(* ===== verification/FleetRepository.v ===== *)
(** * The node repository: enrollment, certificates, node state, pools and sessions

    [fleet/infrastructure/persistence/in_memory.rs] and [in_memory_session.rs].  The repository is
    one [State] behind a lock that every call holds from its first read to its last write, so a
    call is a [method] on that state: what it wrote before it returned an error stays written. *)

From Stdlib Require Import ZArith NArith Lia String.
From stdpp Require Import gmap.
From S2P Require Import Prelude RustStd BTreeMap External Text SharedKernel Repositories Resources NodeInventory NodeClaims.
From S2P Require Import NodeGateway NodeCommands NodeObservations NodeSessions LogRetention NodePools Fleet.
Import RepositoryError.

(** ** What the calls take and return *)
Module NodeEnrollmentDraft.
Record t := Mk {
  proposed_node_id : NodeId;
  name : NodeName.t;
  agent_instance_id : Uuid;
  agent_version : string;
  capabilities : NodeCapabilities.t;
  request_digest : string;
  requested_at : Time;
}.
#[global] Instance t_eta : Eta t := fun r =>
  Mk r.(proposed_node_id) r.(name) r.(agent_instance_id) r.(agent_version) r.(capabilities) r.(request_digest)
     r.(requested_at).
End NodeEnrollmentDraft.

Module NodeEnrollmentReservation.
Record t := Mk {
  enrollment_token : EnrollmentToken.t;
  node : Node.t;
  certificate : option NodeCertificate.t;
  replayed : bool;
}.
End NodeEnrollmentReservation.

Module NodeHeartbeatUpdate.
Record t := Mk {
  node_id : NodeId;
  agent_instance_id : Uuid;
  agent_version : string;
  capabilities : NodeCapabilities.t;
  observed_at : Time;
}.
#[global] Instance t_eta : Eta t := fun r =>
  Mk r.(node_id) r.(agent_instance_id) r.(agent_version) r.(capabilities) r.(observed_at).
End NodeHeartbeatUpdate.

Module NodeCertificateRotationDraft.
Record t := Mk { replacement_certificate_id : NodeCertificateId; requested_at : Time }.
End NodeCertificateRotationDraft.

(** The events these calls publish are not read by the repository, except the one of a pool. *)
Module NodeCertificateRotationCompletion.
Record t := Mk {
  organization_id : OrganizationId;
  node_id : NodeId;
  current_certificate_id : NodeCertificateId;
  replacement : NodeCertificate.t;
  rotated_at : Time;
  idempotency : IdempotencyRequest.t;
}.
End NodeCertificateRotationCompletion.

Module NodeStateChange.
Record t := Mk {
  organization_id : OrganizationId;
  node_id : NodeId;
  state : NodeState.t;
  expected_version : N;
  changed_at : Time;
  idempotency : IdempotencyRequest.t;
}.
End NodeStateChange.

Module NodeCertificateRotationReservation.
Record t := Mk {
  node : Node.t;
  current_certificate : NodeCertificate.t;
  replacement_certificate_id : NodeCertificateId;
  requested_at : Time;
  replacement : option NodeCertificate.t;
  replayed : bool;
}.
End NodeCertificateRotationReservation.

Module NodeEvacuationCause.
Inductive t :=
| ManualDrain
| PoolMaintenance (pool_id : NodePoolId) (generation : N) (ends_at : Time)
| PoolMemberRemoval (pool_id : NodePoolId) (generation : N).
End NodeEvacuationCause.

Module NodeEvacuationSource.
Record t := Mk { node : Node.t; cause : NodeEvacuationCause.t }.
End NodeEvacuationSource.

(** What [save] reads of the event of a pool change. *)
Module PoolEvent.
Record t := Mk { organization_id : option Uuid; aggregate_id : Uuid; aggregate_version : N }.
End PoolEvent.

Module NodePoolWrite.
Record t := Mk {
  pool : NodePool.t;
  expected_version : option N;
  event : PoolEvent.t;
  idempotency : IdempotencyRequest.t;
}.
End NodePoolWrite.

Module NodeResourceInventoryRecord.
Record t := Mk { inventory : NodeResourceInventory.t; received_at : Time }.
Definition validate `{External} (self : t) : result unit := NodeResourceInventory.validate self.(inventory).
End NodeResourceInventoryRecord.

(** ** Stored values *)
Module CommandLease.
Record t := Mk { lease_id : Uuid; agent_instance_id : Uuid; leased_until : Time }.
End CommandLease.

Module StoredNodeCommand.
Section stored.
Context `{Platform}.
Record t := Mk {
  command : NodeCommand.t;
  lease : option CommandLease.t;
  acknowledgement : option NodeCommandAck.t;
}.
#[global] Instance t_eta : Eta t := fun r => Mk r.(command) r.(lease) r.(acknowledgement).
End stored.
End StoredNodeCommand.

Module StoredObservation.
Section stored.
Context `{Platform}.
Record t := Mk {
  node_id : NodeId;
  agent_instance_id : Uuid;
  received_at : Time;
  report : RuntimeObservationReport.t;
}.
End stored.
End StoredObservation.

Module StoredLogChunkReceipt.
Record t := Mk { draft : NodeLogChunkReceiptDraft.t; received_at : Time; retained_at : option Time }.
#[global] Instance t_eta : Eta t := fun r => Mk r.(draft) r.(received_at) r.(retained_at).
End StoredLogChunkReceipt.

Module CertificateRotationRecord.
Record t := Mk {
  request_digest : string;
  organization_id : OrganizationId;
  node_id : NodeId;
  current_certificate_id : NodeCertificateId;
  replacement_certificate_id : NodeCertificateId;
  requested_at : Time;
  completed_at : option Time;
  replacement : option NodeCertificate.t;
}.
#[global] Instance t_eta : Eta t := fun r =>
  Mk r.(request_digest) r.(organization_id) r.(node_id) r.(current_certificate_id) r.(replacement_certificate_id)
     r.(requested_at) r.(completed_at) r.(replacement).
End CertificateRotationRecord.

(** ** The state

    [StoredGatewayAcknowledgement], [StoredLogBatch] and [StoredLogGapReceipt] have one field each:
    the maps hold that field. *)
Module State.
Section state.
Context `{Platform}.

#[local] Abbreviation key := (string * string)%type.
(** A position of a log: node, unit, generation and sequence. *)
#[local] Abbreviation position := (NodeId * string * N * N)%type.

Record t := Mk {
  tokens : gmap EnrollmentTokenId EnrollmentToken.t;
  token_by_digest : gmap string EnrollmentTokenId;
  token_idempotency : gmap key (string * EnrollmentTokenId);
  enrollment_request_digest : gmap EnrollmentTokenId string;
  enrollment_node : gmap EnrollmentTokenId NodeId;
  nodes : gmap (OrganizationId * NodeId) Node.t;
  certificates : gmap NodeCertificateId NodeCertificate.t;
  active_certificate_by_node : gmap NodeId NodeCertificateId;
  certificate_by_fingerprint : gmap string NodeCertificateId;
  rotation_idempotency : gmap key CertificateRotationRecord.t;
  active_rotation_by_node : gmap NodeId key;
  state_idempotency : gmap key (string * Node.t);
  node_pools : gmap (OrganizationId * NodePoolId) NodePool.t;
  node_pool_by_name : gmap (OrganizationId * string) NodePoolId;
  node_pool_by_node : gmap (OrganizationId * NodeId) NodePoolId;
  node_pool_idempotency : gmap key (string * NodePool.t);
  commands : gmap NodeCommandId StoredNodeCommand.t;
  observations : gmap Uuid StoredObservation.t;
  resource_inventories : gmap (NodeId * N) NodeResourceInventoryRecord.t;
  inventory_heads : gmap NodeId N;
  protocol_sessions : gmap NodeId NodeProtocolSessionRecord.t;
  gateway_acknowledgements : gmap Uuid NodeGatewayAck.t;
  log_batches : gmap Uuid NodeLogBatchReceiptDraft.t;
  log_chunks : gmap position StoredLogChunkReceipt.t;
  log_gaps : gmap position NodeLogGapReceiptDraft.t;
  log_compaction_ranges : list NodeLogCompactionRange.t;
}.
***
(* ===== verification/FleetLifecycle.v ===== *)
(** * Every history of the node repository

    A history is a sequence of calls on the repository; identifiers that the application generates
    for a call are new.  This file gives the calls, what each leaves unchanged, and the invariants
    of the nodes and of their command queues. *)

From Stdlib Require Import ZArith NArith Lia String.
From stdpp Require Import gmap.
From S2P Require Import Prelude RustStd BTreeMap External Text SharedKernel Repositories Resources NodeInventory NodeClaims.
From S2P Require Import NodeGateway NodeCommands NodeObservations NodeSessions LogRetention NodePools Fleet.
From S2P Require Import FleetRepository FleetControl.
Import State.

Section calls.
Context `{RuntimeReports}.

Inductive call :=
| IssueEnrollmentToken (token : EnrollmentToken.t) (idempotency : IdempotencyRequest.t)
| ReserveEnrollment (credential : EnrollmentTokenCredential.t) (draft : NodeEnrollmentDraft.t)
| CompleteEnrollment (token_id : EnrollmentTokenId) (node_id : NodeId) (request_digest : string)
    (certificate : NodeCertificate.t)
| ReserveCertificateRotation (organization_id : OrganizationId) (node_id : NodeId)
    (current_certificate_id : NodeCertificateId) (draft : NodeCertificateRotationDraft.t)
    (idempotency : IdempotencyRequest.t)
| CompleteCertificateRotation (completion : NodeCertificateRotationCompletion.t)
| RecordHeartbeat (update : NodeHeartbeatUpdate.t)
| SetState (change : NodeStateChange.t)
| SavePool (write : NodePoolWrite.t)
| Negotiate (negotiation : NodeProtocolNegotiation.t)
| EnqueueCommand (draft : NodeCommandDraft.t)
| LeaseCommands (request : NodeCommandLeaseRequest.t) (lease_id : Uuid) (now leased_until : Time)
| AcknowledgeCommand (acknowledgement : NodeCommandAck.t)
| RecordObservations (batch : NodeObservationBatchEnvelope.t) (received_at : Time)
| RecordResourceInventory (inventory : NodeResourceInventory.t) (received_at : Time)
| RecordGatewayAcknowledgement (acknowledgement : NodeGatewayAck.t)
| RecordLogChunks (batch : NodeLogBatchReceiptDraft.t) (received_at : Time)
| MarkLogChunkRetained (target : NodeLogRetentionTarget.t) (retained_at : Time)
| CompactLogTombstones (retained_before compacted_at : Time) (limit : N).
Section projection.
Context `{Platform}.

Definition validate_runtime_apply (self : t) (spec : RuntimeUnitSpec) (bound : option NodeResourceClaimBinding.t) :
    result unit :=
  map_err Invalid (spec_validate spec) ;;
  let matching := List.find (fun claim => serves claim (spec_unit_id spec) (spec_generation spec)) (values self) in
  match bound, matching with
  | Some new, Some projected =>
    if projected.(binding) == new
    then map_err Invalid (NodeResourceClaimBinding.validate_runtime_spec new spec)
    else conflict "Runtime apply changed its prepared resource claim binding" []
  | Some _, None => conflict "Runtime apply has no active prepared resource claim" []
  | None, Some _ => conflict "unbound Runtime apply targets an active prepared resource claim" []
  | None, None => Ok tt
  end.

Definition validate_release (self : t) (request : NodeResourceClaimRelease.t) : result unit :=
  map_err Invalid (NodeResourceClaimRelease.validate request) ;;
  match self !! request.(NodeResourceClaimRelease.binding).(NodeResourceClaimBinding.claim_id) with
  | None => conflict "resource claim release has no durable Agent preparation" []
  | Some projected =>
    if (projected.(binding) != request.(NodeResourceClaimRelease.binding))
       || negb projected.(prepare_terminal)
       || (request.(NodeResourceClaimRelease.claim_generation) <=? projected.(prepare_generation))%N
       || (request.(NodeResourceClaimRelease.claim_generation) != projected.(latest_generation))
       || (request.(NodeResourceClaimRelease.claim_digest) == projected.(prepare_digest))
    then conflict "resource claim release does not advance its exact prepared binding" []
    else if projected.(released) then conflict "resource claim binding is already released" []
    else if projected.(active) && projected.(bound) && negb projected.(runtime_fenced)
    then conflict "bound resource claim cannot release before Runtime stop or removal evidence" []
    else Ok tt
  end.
***
**PROMPT**
All lines above containing the string "Abbreviation" are to be collected.

**SOLUTION**
#[local] Abbreviation key := (string * string)%type.
#[local] Abbreviation position := (NodeId * string * N * N)%type.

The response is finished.